Data shown
(* ===== verification/QueueConfig.v ===== *)
(** * Configuring a queue

    The exact effect of the setters a transport calls on behalf of the driver
    ([set_size] and the three [set_*_address] of virtio-queue/src/queue.rs),
    and what [is_valid] checks. *)

From stdpp Require Import base numbers list option.
From S2P Require Import Prelude Bytes GuestMemory FlatMemory Descriptor Chain Queue.
From S2P Require Import QueueFacts UsedRing QueueState.

(** The address a setter is given: each half that is absent is the half of the
    old address. *)
Definition requested_address (old : u64) (low high : option u32) : Z :=
  default (old / 2 ^ 32) high * 2 ^ 32 + default (old mod 2 ^ 32) low.

Lemma join_address_requested old low high :
  in_u 64 old -> opt_u32 low -> opt_u32 high ->
  join_address old low high = requested_address old low high.
Proof.
  intros Ho Hl Hh. destruct (join_address_value old low high Ho Hl Hh) as [-> _].
  unfold requested_address. by rewrite Z.shiftr_div_pow2.
Qed.

(** A setter with an alignment mask of [n] bits. *)
Lemma masked_setter n a (q q' : Queue) e :
  0 <= n ->
  or_keep q (if negb (Z.land a (2 ^ n - 1) =? 0) then Err e else Ok q') =
    if decide (a mod 2 ^ n = 0) then q' else q.
Proof.
  intros Hn. rewrite align_check by done. case_decide as Ha.
  - by rewrite Ha.
  - by rewrite (proj2 (Z.eqb_neq _ _) Ha).
Qed.

(** Both halves of an address, as a transport or the mock passes them. *)
Lemma join_both_halves old a : in_u 64 a ->
  join_address old (Some (wrap 32 a)) (Some (wrap 32 (Z.shiftr a 32))) = a.
Proof.
  intros Hin. destruct (high_half a Hin) as [Hh Heq]. unfold join_address. cbn [default].
  rewrite (wrap_small 32 (Z.shiftr a 32)) by done. rewrite join_halves; [done| |done].
  by apply in_u_wrap.
Qed.

Section BothHalves.
Variables (q : Queue) (a : Z).
Hypothesis Ha : in_u 64 a.

Lemma set_desc_table_both :
  set_desc_table_address (Some (wrap 32 a)) (Some (wrap 32 (Z.shiftr a 32))) q =
    if decide (a mod 16 = 0) then with_desc_table a q else q.
Proof.
  unfold set_desc_table_address, try_set_desc_table_address. rewrite join_both_halves by done.
  by rewrite (masked_setter 4).
Qed.

Lemma set_avail_ring_both :
  set_avail_ring_address (Some (wrap 32 a)) (Some (wrap 32 (Z.shiftr a 32))) q =
    if decide (a mod 2 = 0) then with_avail_ring a q else q.
Proof.
  unfold set_avail_ring_address, try_set_avail_ring_address. rewrite join_both_halves by done.
  by rewrite (masked_setter 1).
Qed.

Lemma set_used_ring_both :
  set_used_ring_address (Some (wrap 32 a)) (Some (wrap 32 (Z.shiftr a 32))) q =
    if decide (a mod 4 = 0) then with_used_ring a q else q.
Proof.
  unfold set_used_ring_address, try_set_used_ring_address. rewrite join_both_halves by done.
  by rewrite (masked_setter 2).
Qed.
End BothHalves.

(** The address setters replace the given halves of the old address and store the result
    exactly when it is aligned as the specification requires (16, 2 and 4 bytes); otherwise the
    queue is unchanged. *)
Theorem set_addresses_exact q low high :
  queue_wf q -> opt_u32 low -> opt_u32 high ->
  (let a := requested_address (q_desc_table q) low high in
   set_desc_table_address low high q = if decide (a mod 16 = 0) then with_desc_table a q else q) /\
  (let a := requested_address (q_avail_ring q) low high in
   set_avail_ring_address low high q = if decide (a mod 2 = 0) then with_avail_ring a q else q) /\
  (let a := requested_address (q_used_ring q) low high in
   set_used_ring_address low high q = if decide (a mod 4 = 0) then with_used_ring a q else q).
Proof.
  intros Hwf Hl Hh. destruct Hwf as [_ _ _ _ _ [Hd _] [Ha _] [Hu _]]. split_and!.
  - unfold set_desc_table_address, try_set_desc_table_address.
    rewrite join_address_requested by done. by rewrite (masked_setter 4).
  - unfold set_avail_ring_address, try_set_avail_ring_address.
    rewrite join_address_requested by done. by rewrite (masked_setter 1).
  - unfold set_used_ring_address, try_set_used_ring_address.
    rewrite join_address_requested by done. by rewrite (masked_setter 2).
Qed.

(** [set_size] takes effect exactly for the powers of two up to the maximum size, and
    [new] accepts exactly the powers of two up to 32768. *)
Theorem set_size_exact q size :
  in_u 16 size ->
  ((is_pow2 size /\ size <= q_max_size q) /\ queue_set_size size q = with_size size q \/
   ~ (is_pow2 size /\ size <= q_max_size q) /\ queue_set_size size q = q) /\
  ((exists q', queue_new size = Ok q') <-> is_pow2 size /\ size <= MAX_QUEUE_SIZE).
Proof.
  intros [Hs _]. unfold queue_set_size. split.
  - destruct (try_set_size_outcome size q Hs) as [(? & ? & ->)|[? ->]]; naive_solver.
  - destruct (queue_new_outcome size Hs) as [(? & ? & ->)|[? ->]]; naive_solver.
Qed.

(** ** [is_valid] *)

Section Valid.
Context {M : Type} `{GML : GuestMemoryLaws M}.
Implicit Types m : M.

(** The address after the last byte of each part. *)
Definition desc_table_end (q : Queue) : Z := q_desc_table q + 16 * q_size q.
Definition avail_ring_end (q : Queue) : Z := q_avail_ring q + 6 + 2 * q_size q.
Definition used_ring_end (q : Queue) : Z := q_used_ring q + 6 + 8 * q_size q.

(** The bounds test: an address in guest memory is a 64-bit address. *)
Lemma out_of_bounds_spec m a n :
  match checked_add 64 a n with None => true | Some v => negb (gm_in_range m v) end = false <->
  mapped m (a + n).
Proof.
  unfold checked_add. destruct (_ <? _) eqn:Hc; simpl.
  - rewrite negb_false_iff. apply law_in_range.
  - split; [done|]. intros [b Hb]. apply law_byte in Hb as [_ [_ ?]]. zbool. lia.
Qed.

Lemma is_valid_spec m q :
  is_valid m q = true <->
  q_ready q = true /\ mapped m (desc_table_end q) /\ mapped m (avail_ring_end q) /\
  mapped m (used_ring_end q).
Proof.
  unfold is_valid, desc_table_end, avail_ring_end, used_ring_end.
  change (Z.of_nat (bv_size RawDescriptor)) with 16.
  unfold VIRTQ_AVAIL_RING_META_SIZE, VIRTQ_USED_RING_META_SIZE, VIRTQ_AVAIL_RING_HEADER_SIZE,
    VIRTQ_USED_RING_HEADER_SIZE, VIRTQ_AVAIL_ELEMENT_SIZE, VIRTQ_USED_ELEMENT_SIZE.
  replace (4 + 2 + 2 * q_size q) with (6 + 2 * q_size q) by lia.
  replace (4 + 2 + 8 * q_size q) with (6 + 8 * q_size q) by lia.
  rewrite <- !Z.add_assoc, <- !out_of_bounds_spec.
  destruct (q_ready q); simpl; [|naive_solver].
  repeat case_match; naive_solver.
Qed.
End Valid.

(** [is_valid] holds exactly when the queue is ready and the address just past each of its
    three parts lies in guest memory; the parts themselves are not looked at. *)
Theorem is_valid_exact {M} `{GML : GuestMemoryLaws M} (m : M) q :
  is_valid m q = true <->
  q_ready q = true /\ mapped m (desc_table_end q) /\ mapped m (avail_ring_end q) /\
  mapped m (used_ring_end q).
Proof. apply is_valid_spec. Qed.

(** So a queue can be valid although none of its used ring is guest memory, and a queue
    whose parts all lie in guest memory can be invalid, because one ends where memory ends. *)
Theorem is_valid_gap :
  exists (m m' : FlatMem) (q : Queue),
    queue_wf q /\ is_valid m q = true /\ ~ mapped m (q_used_ring q) /\
    range_mapped m' (q_desc_table q) (16 * q_size q) /\
    range_mapped m' (q_avail_ring q) (6 + 2 * q_size q) /\
    range_mapped m' (q_used_ring q) (6 + 8 * q_size q) /\ q_ready q = true /\
    is_valid m' q = false.
Proof.
  exists (from_ranges [(0, 0x3000); (0x3026, 0x1000)]), (from_ranges [(0, 0x3026)]),
    UsedExamples.q4.
  split_and!; [apply UsedExamples.used_q4_wf|by vm_compute| | | | |done|by vm_compute].
  - intros [b Hb]. by vm_compute in Hb.
  - apply (fm_region_mapped _ 0 0 0x3026); by vm_compute.
  - apply (fm_region_mapped _ 0 0 0x3026); by vm_compute.
  - apply (fm_region_mapped _ 0 0 0x3026); by vm_compute.
Qed.

(** ** Concrete runs *)

Lemma set_addresses_exact_witness :
  set_used_ring_address (Some 0x8000) (Some 1) UsedExamples.q4 =
    with_used_ring 0x100008000 UsedExamples.q4.
Proof.
  destruct (set_addresses_exact UsedExamples.q4 (Some 0x8000) (Some 1) UsedExamples.used_q4_wf)
    as (_ & _ & H).
  - intros v [= <-]. by vm_compute.
  - intros v [= <-]. by vm_compute.
  - exact H.
Defined.

Lemma set_size_exact_witness : queue_set_size 8 UsedExamples.q4 = with_size 8 UsedExamples.q4.
Proof.
  destruct (set_size_exact UsedExamples.q4 8 ltac:(by vm_compute)) as [[[_ H]|[Hn _]] _].
  - exact H.
  - exfalso. apply Hn. split; [by exists 3|by vm_compute].
Defined.

Lemma is_valid_exact_witness : is_valid UsedExamples.mem UsedExamples.q4 = true.
Proof.
  apply is_valid_exact. split; [reflexivity|]. repeat split; eexists; by vm_compute.
Defined.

What this task involves
Would you copy each line of the records that contains "intros"?

Answer to this task
  intros Ho Hl Hh. destruct (join_address_value old low high Ho Hl Hh) as [-> _].
  intros Hn. rewrite align_check by done. case_decide as Ha.
  intros Hin. destruct (high_half a Hin) as [Hh Heq]. unfold join_address. cbn [default].
  intros Hwf Hl Hh. destruct Hwf as [_ _ _ _ _ [Hd _] [Ha _] [Hu _]]. split_and!.
  intros [Hs _]. unfold queue_set_size. split.
  - split; [done|]. intros [b Hb]. apply law_byte in Hb as [_ [_ ?]]. zbool. lia.
  - intros [b Hb]. by vm_compute in Hb.
  - intros v [= <-]. by vm_compute.
  - intros v [= <-]. by vm_compute.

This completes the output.